What is our attitude to those seeking safety on our shores?

(Photo: Reuters)

This week the front pages have again been full of pictures of desperate migrants on inflatable boats attempting to cross the Channel to reach the UK. The message from the media, and the government, is that they are illegal; invaders; a threat to our society. We are told that the government is considering sending in the Royal Navy to turn them away.

This may indeed be the view of much of the country. A YouGov poll has found that almost half of the British people have little or no sympathy for the migrants crossing the Channel, and a similar number believe that we have no responsibility to help or protect them. But what should a Christian response look like?

Firstly, some context. The numbers crossing the channel are relatively small compared to those landing on the shores of countries such as Greece and Italy, and even those applying to remain in France. In 2019, France received 123,900 asylum applications compared to the UK's 35,566. Those who make it this far have endured a long, wearisome journey and have often been exploited and abused by human traffickers who care little for their safety and may have fleeced them of all their money.

France is seen as a safe country, so why do people want to continue on to the UK? It isn't because they see the UK as a soft touch or a land of milk and honey; rather that they see us a land of peace and quiet. Peace and quiet? Well, yes, because these people are invariably seeking a better life. Their current lives may be beset by threats to their safety, their families, their very lives. In their own countries they face war, persecution and instability.

Of course France is a safe place, but the UK's reputation is such that a relatively small percentage of refugees will risk all to come here because we have a global reputation for being a place that is uniquely civilised, peaceful and free. We often pontificate about freedom in our debates in this country, and yet the gateway to freedom is surely stability: 'peace and quiet'. Here we are able to be free to concentrate on the 'mundane' business of earning a living, raising our families, being part of a community. Most of us take these things for granted; they give us the ability to live a normal life.

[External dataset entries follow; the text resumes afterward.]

Lemma md4_output msg nl nh : bytes_ok msg ->
  md4_make_string (mk_ctx (md_hash HASH_CBLOCK Md4.md4_block (length_field DATA_ORDER_IS_LITTLE_ENDIAN) md_h0 msg)
    nl nh (repeat 0 64) 0 0) = Some (rfc_md4 msg).
Proof.
  intros Hb. destruct (md4_hash msg Hb) as [E Hn].
  change (length_field DATA_ORDER_IS_LITTLE_ENDIAN) with (le_bytes 8). change HASH_CBLOCK with 64. rewrite E.
  unfold rfc_md4. fold md_h0. set (H := md_hash 64 md4_compress (le_bytes 8) md_h0 msg) in *. clearbody H.
  exact (md4_string H _ _ Hn).
Qed.

Lemma flat_map_le n (l : list Z) : len (flat_map (le_bytes n) l) = Z.of_nat n * len l /\ bytes_ok (flat_map (le_bytes n) l).
Proof.
  induction l as [| x l [IH1 IH2]]; cbn [flat_map]; [split; [cbn; lia | constructor] |]. unfold le_bytes in *.
  rewrite len_app, len_rev, be_enc_len, IH1, len_cons. split; [lia |]. apply bytes_ok_app.
  split; [apply Forall_rev, be_enc_bytes | exact IH2].
Qed.

Lemma rfc_lens msg : bytes_ok msg -> (len (rfc_md5 msg) = 16 /\ bytes_ok (rfc_md5 msg)) /\ (len (rfc_md4 msg) = 16 /\ bytes_ok (rfc_md4 msg)).
Proof.
  intros Hb. unfold rfc_md5, rfc_md4. fold md_h0. rewrite !(proj1 (flat_map_le 4 _)), (proj2 (md5_hash msg Hb)), (proj2 (md4_hash msg Hb)).
  splits; reflexivity || apply flat_map_le.
Qed.

(** C24: for every way of cutting a message into calls, MD4 and MD5 return the
    digests that RFC 1320 and RFC 1321 define for the whole message, the MD5
    constants being the digits of the sines of 1 to 64. *)
Theorem md_stream_is_rfc chunks : Forall bytes_ok chunks -> Forall (fun d => len d < 2 ^ 64) chunks ->
  let msg := concat chunks in
  fst (Md5.MD5_Final (fold_left Md5.MD5_Update chunks Md5.MD5_Init)) = Some (rfc_md5 msg) /\
  fst (Md4.MD4_Final (fold_left Md4.MD4_Update chunks Md4.MD4_Init)) = Some (rfc_md4 msg).
Proof.
  intros Hb Hl msg. apply bytes_ok_concat in Hb. fold msg in Hb.
  destruct (collector_digest (f := Md5.md5_block_data_order) DATA_ORDER_IS_LITTLE_ENDIAN md4_make_string md_h0 0 chunks Hl) as [_ E5].
  destruct (collector_digest (f := Md4.md4_block_data_order) DATA_ORDER_IS_LITTLE_ENDIAN md4_make_string md_h0 0 chunks Hl) as [_ E4].
  unfold Md5.MD5_Final, Md5.MD5_Update, Md4.MD4_Final, Md4.MD4_Update.
  change Md5.MD5_Init with (fresh md_h0 0). change Md4.MD4_Init with (fresh md_h0 0). rewrite E5, E4.
  exact (conj (md5_output msg _ _ Hb) (md4_output msg _ _ Hb)).
Qed.

Example md5_abc : option_map be_val (Md5.MD5 [97; 98; 99]) = Some 0x900150983cd24fb0d6963f7d28e17f72.
Proof. vm_compute. reflexivity. Qed.

Lemma md_stream_is_rfc_witness :
  fst (Md5.MD5_Final (fold_left Md5.MD5_Update [[97]; [98; 99]] Md5.MD5_Init)) = Some (rfc_md5 [97; 98; 99]).
Proof.
  assert (Hb : Forall bytes_ok [[97]; [98; 99]]) by (repeat constructor; unfold byte_ok; lia).
  assert (Hl : Forall (fun d : list Z => len d < 2 ^ 64) [[97]; [98; 99]]) by (repeat constructor).
  exact (proj1 (md_stream_is_rfc [[97]; [98; 99]] Hb Hl)).
Defined.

When I was the Leader of the Liberal Democrats, I visited the camps in Lesvos and in northern Greece, where a huge percentage of refugees first arrive in Europe. I spoke to them about their experiences, and a common story was that their lives were (to put it mildly) intolerable in their home country and they wanted a new life. Peace and quiet.

A tiny percentage of them (in fact none at all that I can remember) were planning on heading towards the UK. When I was in Calais visiting 'the Jungle' camp, or a year later in Paris after the French had closed the Jungle, many of those refugees did want to come to the UK. I asked them why. Their responses were because they spoke English, because they had family in the UK or - most often - because the UK is just seen as a beacon of peace and freedom. No war, no civil strife, no persecution on the grounds of race or religion. Whatever our internal tensions, I believe we should be rather proud of the fact that we are still viewed in this way by the world. And none of them had any awareness of the existence of the NHS or of the UK welfare state.

In 2020 so far, about 4000 people, including children and babies, have risked their lives crossing the Channel in inflatable dinghies. This is indeed a crisis for those in the boats, feeling that they have no other choice. But it is not a crisis for the UK: the numbers are relatively small.

But I do believe that an appropriate Christian response should certainly not be anger at the refugees, or an assumption that they are only coming here to rip us off or do us harm, or to convert us to their religions.

Exodus 22 and 23 command God's people to not mistreat or oppress foreigners, reminding us that we too have been or could have been in their position. Hebrews 13 commands us to show hospitality to strangers. Jesus in Matthew 25 says: 'I was hungry and you gave me something to eat, I was thirsty and you gave me something to drink, I was a stranger and you invited me in', and then of course in Matthew 7, Jesus tells us to 'do to others as you would have them do to you. For this is the essence of the law and the prophets'.

In other words, while there may be questions to be asked about what should be our detailed approach to asylum policy and international co-operation, if our first response to this non-crisis is to be angry, suspicious or lacking generosity towards the refugees crossing the channel then we have misunderstood the Bible. We need to remember that these refugees are human beings made in the image of God, often fleeing intolerable situations and hoping to find safety and hospitality on our shores. When the Lord gathers the nations before him on that final day, will our response to this situation place us among the sheep or the goats?

Tim Farron is Liberal Democrat MP for Westmorland and Lonsdale and former leader of the Liberal Democrats.